The Best of of the EJ Cole Motorcycle Auction

March 20-21, 2015 - Las Vegas, Nevada

Sold for $225,000 on March 21, 2015

The new 61 cu-in. sidevalve racer, designed by Charles Franklin, was a totally new engine, although in board track configuration it used the same chassis as the 1920 factory machines. Internally, the timing gears and crankshaft were carried in self-aligning ball bearings, and there were two oil pumps. The most distinctive features of the Altoona were the removable cylinder heads – a first for any SV Indian – and twin updraft Zenith racing carbs. Using two carburetors for a twin-cylinder engine was rare enough in those early days, and Indian went further still by mounting it in the best possible configuration: as the valves fed the cylinder from below, mounting the carburetor barrel in a straight vertical shot was the equivalent of a modern downdraught carb and the recipe for the best possible gas flow. The combustion chamber was shaped by the theories of Harry Ricardo for the highest compression and most efficient burn. The Altoona proved to be the fastest sidevalve engine Indian ever built, and the fastest sidevalve engine period, until Tom Sifton spent serious time developing the Harley-Davidson KRTT.
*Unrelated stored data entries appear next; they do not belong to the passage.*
(** C7.  In every [Success] result of [analyze] (and of [analyze_single])
    the energy, danceability and valence fields are numbers of [[0, 1]],
    whatever the library returned for the raw signals. *)
Theorem analyze_fields_in_unit_interval (L : Librosa) (file_path : string)
    (f : features) :
  AnalyzeAudio.analyze L file_path = Ok (Success f)
  ∨ AnalyzeBatch.analyze_single L file_path = Ok (Success f) →
  unit_interval (energy f) ∧ unit_interval (danceability f)
  ∧ unit_interval (valence f).
Proof.
  rewrite analyze_single_eq, analyze_eq. intros H.
  assert (analysis L file_path = Success f) as Hf by (destruct H; congruence).
  clear H. unfold analysis in Hf.
  destruct (AnalyzeAudio.analyze_try L file_path) as [r|e] eqn:Htry; [|done].
  subst r. destruct (analyze_try_inv _ _ _ Htry) as (?&?&?&?&?&[= ->]).
  simpl. repeat split; apply py_round_unit_interval, clamp_unit_interval.
Qed.

Lemma analyze_fields_in_unit_interval_witness :
  ∃ f, AnalyzeAudio.analyze sample_lib "a.flac" = Ok (Success f) ∧
       unit_interval (energy f) ∧ unit_interval (danceability f)
       ∧ unit_interval (valence f).
Proof.
  eexists. split; [by vm_compute|].
  apply (analyze_fields_in_unit_interval sample_lib "a.flac").
  left. by vm_compute.
Defined.

(** ** KeyDetector *)

Lemma foldM_ok {A B} (f : A → B → M A) (g : A → B → A) (l : list B) (a : A) :
  (∀ a x, x ∈ l → f a x = Ok (g a x)) →
  foldM f a l = Ok (foldl g a l).
Proof.
  revert a. induction l as [|x l IH]; intros a Hf; simpl; [done|].
  rewrite Hf by left. simpl. apply IH. intros a' y Hy. apply Hf. by right.
Qed.

Lemma length_np_roll {A} (a : list A) (shift : nat) :
  length (np_roll a shift) = length a.
Proof.
  unfold np_roll. rewrite length_app, length_drop, length_take.
  assert (length a - shift `mod` length a ≤ length a)%nat by lia. lia.
Qed.

Lemma length_profile (m : mode) : length (profile m) = 12%nat.
Proof. by destruct m. Qed.

(** [np.corrcoef] raises only on rows of different lengths. *)
Lemma corrcoef01_ok (x y : list fnum) :
  length x = length y → ∃ r, corrcoef01 x y = Ok r.
Proof.
  intros Hlen. unfold corrcoef01. rewrite decide_True by done.
  destruct (mapM finite x), (mapM finite y); try by eexists.
  repeat case_decide; by eexists.
Qed.

Lemma corrcoef01_raise (x y : list fnum) :
  length x ≠ length y → ∃ e, corrcoef01 x y = Raise e.
Proof.
  intros Hlen. unfold corrcoef01. rewrite decide_False by done. by eexists.
Qed.

Lemma candidate_corr_ok (v : list fnum) (c : candidate) :
  length v = 12%nat →
  corrcoef01 v (Fin <$> np_roll (profile c.2) c.1) = Ok (candidate_corr v c).
Proof.
  intros Hv. unfold candidate_corr.
  destruct (corrcoef01_ok v (Fin <$> np_roll (profile c.2) c.1)) as [r ->];
    [|done].
  by rewrite length_fmap, length_np_roll, length_profile.
Qed.

(** One turn of the loop looks at the major and then at the minor
    candidate of its offset. *)
Lemma detect_key_step_ok (v : list fnum) (st : Corr.t * string) (i : nat) :
  length v = 12%nat →
  detect_key_step v st i
  = Ok (keep_best (keep_best st (candidate_corr v (i, Major), label (i, Major)))
                  (candidate_corr v (i, Minor), label (i, Minor))).
Proof.
  intros Hv. unfold detect_key_step. destruct st as [best_corr best_key].
  pose proof (candidate_corr_ok v (i, Major) Hv) as HM.
  pose proof (candidate_corr_ok v (i, Minor) Hv) as Hm.
  simpl in HM, Hm. rewrite HM. simpl. rewrite Hm. simpl.
  unfold keep_best. simpl.
  destruct (Corr.gt (candidate_corr v (i, Major)) best_corr); simpl;
    by destruct (Corr.gt (candidate_corr v (i, Minor)) _).
Qed.

Lemma scan_candidates (score : candidate → Corr.t * string)
    (st : Corr.t * string) (offsets : list nat) :
  foldl (λ st i, keep_best (keep_best st (score (i, Major))) (score (i, Minor)))
        st offsets
  = scan st (score <$> (i ← offsets; [(i, Major); (i, Minor)])).
Proof.
  revert st. induction offsets as [|i offsets IH]; intros st; [done|].
  simpl. by rewrite IH.
Qed.

(** [detect_key] scans the 24 candidates in the order of [candidates],
    starting from the floor and the default label, and keeps a candidate
    only when it is strictly better than the best so far. *)
Lemma detect_key_scan (chroma : chroma_matrix) :
  length chroma = 12%nat →
  detect_key chroma
  = Ok (scan (floor, "C major")
          ((λ c, (candidate_corr (mean_axis1 chroma) c, label c))
             <$> candidates)).2.
Proof.
  intros Hlen. unfold detect_key.
  assert (length (mean_axis1 chroma) = 12%nat) as Hv
    by (unfold mean_axis1; by rewrite length_fmap).
  rewrite (foldM_ok _ _ _ _ (λ st i _, detect_key_step_ok _ st i Hv)).
  rewrite (scan_candidates
             (λ c, (candidate_corr (mean_axis1 chroma) c, label c))).
  reflexivity.
Qed.

(** A matrix that does not have twelve rows makes [np.corrcoef], and with
    it [detect_key], raise. *)
Lemma detect_key_raise (chroma : chroma_matrix) :
  length chroma ≠ 12%nat → ∃ e, detect_key chroma = Raise e.
Proof.
  intros Hlen. unfold detect_key.
  destruct (corrcoef01_raise (mean_axis1 chroma)
              (Fin <$> np_roll MAJOR_PROFILE 0)) as [e He].
  { unfold mean_axis1. by rewrite !length_fmap. }
  change (seq 0 12) with (0%nat :: seq 1 11). cbn [foldM].
  assert (∀ st, detect_key_step (mean_axis1 chroma) st 0 = Raise e) as ->.
  { intros [best_corr best_key]. unfold detect_key_step. by rewrite He. }
  by eexists.
Qed.

Lemma Corr_gt_trichotomy (a b c : Corr.t) :
  Corr.gt a c = true → Corr.gt b c = true →
  Corr.gt a b = false → a ≠ b → Corr.gt b a = true.
Proof.
  destruct a as [|x], b as [|y], c as [|z]; simpl; try done.
  intros _ _ Hxy Hne. apply bool_decide_eq_false in Hxy.
  apply bool_decide_eq_true. apply Qcnot_lt_le in Hxy.
  destruct (Qcle_lt_or_eq _ _ Hxy) as [?| ->]; [done|by destruct Hne].
Qed.

Lemma scan_stable (l : list (Corr.t * string)) (st : Corr.t * string) :
  (∀ y, y ∈ l → Corr.gt y.1 st.1 = false) → scan st l = st.
Proof.
  unfold scan. induction l as [|y l IH]; intros Hl; simpl; [done|].
  unfold keep_best at 2. rewrite (Hl y) by left.
  apply IH. intros z Hz. apply Hl. by right.
Qed.

(** The scan returns the first of the entries that attain the maximum,
    provided the maximum is a number above the starting value. *)
Lemma scan_first_best (l : list (Corr.t * string)) (st : Corr.t * string)
    (j : nat) (x : Corr.t * string) :
  l !! j = Some x →
  Corr.gt x.1 st.1 = true →
  (∀ y, y ∈ l → Corr.gt y.1 x.1 = false) →
  (∀ j' y, (j' < j)%nat → l !! j' = Some y → y.1 ≠ x.1) →
  scan st l = x.
Proof.
  revert st j. induction l as [|y l IH]; intros st j Hj Hst Hmax Hfirst;
    [done|].
  destruct j as [|j]; simpl in Hj.
  - injection Hj as ->. unfold scan. simpl. unfold keep_best at 2.
    rewrite Hst. apply scan_stable. intros z Hz. apply Hmax. by right.
  - unfold scan. simpl. apply (IH _ j); [done| |..].
    + unfold keep_best. destruct (Corr.gt y.1 st.1) eqn:Hy; [|done].
      apply (Corr_gt_trichotomy _ _ st.1); [done..| |].
      * apply Hmax. by left.
      * apply (Hfirst 0%nat); [lia|done].
    + intros z Hz. apply Hmax. by right.
    + intros j' z Hj' Hz. apply (Hfirst (S j')); [lia|done].
Qed.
How fast was the Altoona? On July 9, 1926, ‘Curley’ Fredericks lapped Altoona at 114 MPH in a race – the highest speed ever recorded on a circular track, and the racer was immediately dubbed the ‘Altoona.’ On August 21st at Rockingham, New Hampshire, on a 1.25-mile board track, Fredericks won both 61 cu-in. events, and on one lap recorded a time of 37.25 seconds, which translates to 120.3 MPH, the fastest speed ever recorded on a board track. On September 18th on the same track, Fredericks averaged 114.1 MPH over a five-mile race. It was clear the end was near for board track racing, and the Altoona’s speed was never bettered as the sport vanished soon after.

With such a powerful engine, it was natural to employ the Altoona in other racing venues, including hillclimbing. The Altoona was victorious in many National Championship hillclimbs as well, as the alcohol-burning, fire-breathing monsters proved adaptable even for ‘vertical drag racing.’

This 1928 Indian Altoona hillclimber, serial #A61-83, is an original machine in as-raced condition and a truly legendary powerhouse from Indian, with a board track speed record which will never be broken.